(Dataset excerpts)
___
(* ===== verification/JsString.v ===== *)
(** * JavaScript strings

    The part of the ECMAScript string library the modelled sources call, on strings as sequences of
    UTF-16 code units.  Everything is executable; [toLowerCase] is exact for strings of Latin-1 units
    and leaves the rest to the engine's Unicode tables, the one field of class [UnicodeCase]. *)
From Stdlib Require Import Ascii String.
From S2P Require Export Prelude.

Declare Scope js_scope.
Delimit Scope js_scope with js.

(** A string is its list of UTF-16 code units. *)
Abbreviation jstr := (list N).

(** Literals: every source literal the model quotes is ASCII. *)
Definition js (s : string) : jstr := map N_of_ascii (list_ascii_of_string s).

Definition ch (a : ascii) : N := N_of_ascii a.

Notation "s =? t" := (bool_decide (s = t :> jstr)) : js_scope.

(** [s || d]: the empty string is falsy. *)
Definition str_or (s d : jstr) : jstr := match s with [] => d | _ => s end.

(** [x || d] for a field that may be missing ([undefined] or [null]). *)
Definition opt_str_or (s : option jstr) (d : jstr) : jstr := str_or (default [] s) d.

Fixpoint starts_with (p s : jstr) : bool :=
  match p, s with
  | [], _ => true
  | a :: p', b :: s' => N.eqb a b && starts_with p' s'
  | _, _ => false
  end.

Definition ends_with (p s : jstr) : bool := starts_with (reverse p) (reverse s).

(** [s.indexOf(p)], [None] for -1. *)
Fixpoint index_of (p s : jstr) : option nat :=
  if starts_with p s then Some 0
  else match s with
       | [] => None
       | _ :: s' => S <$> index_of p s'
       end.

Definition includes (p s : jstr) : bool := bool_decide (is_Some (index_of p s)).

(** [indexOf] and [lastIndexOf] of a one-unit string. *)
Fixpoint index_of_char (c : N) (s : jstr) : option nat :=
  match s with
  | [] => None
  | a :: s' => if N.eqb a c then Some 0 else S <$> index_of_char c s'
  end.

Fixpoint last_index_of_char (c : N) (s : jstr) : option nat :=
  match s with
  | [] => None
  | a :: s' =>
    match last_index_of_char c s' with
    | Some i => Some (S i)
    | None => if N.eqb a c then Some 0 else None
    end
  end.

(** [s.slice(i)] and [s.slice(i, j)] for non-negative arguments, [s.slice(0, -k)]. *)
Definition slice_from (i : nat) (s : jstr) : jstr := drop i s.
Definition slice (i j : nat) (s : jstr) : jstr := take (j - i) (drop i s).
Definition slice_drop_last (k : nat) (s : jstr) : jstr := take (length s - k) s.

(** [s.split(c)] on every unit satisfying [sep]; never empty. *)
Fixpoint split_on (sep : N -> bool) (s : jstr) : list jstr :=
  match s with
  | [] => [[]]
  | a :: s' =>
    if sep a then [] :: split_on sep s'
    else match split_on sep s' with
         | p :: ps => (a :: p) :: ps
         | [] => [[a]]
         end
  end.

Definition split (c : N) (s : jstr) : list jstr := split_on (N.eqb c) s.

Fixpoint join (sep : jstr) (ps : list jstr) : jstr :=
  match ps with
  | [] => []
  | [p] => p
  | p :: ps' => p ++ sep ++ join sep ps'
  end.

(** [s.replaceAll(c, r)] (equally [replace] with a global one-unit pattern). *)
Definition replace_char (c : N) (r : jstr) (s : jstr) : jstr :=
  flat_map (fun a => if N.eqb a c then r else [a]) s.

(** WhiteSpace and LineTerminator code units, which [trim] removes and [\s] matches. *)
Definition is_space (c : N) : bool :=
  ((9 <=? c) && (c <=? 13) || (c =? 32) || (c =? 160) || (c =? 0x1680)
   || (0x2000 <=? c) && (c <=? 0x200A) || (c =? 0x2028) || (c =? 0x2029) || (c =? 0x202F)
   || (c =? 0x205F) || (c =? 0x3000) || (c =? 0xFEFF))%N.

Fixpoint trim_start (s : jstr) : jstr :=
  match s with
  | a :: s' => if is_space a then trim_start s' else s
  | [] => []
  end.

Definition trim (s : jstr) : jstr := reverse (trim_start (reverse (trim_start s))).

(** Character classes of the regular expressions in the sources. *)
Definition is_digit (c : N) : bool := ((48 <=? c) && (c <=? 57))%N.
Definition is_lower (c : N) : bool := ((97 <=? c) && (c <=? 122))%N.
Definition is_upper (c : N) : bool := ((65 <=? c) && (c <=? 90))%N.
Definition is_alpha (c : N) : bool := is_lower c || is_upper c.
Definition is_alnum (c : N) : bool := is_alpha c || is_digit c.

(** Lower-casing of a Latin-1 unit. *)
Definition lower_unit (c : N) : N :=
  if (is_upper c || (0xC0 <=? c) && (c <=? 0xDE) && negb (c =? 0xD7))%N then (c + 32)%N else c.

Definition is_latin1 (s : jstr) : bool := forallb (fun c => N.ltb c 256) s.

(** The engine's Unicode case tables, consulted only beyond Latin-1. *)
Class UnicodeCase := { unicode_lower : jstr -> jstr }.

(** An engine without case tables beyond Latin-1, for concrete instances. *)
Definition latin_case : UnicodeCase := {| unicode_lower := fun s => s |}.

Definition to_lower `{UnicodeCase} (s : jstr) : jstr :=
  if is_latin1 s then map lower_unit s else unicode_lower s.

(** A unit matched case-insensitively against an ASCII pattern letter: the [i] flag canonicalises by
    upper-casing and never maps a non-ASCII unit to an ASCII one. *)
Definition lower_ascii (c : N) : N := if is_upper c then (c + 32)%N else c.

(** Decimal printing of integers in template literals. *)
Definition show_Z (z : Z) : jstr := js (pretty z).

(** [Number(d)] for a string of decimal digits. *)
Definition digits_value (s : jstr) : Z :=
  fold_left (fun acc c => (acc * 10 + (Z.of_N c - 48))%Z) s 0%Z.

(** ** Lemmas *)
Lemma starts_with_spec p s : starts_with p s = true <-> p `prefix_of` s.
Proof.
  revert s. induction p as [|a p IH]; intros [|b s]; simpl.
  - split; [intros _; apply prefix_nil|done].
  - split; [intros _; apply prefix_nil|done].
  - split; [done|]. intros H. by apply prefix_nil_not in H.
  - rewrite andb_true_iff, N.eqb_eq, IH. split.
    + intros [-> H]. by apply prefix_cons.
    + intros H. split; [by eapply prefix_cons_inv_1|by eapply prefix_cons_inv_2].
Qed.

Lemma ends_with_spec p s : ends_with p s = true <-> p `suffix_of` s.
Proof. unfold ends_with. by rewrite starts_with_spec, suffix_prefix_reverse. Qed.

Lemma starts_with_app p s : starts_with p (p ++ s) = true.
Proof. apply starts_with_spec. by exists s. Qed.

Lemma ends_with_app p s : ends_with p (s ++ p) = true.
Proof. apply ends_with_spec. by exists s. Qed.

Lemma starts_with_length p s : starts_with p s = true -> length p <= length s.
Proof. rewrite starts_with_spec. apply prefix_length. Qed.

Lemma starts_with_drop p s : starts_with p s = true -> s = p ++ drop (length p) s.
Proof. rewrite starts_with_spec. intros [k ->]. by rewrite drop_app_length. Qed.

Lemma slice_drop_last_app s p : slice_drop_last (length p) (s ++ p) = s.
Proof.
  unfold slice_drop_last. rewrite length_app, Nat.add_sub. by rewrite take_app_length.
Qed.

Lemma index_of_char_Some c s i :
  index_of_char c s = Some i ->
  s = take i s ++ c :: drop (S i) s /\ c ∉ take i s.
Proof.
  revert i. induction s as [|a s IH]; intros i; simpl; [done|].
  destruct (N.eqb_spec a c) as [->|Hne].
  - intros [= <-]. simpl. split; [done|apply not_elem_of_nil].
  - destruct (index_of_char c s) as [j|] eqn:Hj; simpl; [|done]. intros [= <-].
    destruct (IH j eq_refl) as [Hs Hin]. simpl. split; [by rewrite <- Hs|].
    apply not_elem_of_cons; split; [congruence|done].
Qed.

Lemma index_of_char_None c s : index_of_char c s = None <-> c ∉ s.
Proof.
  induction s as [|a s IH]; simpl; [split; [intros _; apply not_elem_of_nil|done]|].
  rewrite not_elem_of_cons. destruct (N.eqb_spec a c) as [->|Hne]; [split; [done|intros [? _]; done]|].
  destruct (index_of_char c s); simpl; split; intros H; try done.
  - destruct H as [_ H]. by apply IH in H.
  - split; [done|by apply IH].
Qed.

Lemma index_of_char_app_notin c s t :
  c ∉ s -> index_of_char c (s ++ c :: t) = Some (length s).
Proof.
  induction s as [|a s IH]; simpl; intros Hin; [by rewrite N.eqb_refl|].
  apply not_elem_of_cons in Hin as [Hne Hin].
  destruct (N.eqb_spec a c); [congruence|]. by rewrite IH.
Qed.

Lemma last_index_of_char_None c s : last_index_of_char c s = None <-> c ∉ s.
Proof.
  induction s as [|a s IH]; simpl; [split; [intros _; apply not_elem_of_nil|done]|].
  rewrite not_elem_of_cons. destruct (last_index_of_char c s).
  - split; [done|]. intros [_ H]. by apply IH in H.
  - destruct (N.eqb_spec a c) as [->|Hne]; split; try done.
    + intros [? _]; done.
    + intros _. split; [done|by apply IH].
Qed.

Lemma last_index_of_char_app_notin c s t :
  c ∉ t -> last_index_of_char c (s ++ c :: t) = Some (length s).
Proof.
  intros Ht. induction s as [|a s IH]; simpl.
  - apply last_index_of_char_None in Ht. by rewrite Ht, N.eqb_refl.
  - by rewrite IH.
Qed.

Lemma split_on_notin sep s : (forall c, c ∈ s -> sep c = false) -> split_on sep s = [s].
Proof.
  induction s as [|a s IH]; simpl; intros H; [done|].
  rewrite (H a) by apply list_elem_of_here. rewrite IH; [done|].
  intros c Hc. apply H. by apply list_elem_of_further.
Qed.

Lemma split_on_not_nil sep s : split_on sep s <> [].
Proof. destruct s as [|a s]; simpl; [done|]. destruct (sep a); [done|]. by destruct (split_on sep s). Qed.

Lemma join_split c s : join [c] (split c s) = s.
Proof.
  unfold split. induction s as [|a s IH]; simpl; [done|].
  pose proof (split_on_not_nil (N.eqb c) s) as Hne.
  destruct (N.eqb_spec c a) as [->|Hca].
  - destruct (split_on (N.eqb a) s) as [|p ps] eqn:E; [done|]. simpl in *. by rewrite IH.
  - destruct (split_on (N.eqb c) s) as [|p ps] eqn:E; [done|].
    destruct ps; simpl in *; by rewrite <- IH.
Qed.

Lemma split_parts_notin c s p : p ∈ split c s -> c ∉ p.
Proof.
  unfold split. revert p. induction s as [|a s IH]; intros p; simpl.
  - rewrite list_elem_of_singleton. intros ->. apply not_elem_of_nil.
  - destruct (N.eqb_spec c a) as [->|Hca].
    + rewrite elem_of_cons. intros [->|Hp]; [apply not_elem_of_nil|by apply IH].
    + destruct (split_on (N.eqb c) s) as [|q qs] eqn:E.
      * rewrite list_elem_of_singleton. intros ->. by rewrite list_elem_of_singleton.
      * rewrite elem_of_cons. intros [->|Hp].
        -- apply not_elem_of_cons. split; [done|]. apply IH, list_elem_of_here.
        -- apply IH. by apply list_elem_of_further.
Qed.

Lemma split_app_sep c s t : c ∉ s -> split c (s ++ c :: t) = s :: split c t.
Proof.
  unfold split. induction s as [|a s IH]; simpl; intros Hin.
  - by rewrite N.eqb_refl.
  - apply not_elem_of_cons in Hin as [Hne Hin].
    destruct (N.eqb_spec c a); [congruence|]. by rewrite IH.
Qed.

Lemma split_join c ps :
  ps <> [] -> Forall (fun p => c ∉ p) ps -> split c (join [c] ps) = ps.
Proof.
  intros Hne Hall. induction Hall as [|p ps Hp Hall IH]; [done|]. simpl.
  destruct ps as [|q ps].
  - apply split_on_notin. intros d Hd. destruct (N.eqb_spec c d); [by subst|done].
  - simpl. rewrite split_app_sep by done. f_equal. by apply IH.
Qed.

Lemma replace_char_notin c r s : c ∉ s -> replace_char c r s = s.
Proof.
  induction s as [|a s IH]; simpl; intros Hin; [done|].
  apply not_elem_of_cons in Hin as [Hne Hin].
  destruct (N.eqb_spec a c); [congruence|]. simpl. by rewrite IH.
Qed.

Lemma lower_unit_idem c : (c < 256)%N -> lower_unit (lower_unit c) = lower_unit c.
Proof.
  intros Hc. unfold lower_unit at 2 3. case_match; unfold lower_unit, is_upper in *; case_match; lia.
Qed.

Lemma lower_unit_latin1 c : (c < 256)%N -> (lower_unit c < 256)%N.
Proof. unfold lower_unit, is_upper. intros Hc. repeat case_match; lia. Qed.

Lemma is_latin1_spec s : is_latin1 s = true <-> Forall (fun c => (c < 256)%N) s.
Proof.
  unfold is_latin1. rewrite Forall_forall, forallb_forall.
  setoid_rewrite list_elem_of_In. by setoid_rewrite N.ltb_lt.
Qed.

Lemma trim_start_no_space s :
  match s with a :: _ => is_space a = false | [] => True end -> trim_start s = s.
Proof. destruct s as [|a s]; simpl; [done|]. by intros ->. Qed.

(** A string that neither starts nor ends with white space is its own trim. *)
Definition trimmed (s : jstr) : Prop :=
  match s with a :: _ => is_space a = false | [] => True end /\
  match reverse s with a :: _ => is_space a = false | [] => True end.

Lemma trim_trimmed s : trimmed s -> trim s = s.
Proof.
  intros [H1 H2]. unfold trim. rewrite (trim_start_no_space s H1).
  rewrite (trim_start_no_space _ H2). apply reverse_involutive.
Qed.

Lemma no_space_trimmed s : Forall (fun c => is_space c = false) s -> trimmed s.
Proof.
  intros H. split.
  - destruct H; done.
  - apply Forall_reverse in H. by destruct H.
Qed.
___
GOAL OF THE EXERCISE →
When you reach the line containing "From S2P Require Export Prelude." in the data above, start copying exactly, and stop after the line containing "Definition str_or (s".

WRITTEN ANSWER →
From S2P Require Export Prelude.

Declare Scope js_scope.
Delimit Scope js_scope with js.

(** A string is its list of UTF-16 code units. *)
Abbreviation jstr := (list N).

(** Literals: every source literal the model quotes is ASCII. *)
Definition js (s : string) : jstr := map N_of_ascii (list_ascii_of_string s).

Definition ch (a : ascii) : N := N_of_ascii a.

Notation "s =? t" := (bool_decide (s = t :> jstr)) : js_scope.

(** [s || d]: the empty string is falsy. *)
Definition str_or (s d : jstr) : jstr := match s with [] => d | _ => s end.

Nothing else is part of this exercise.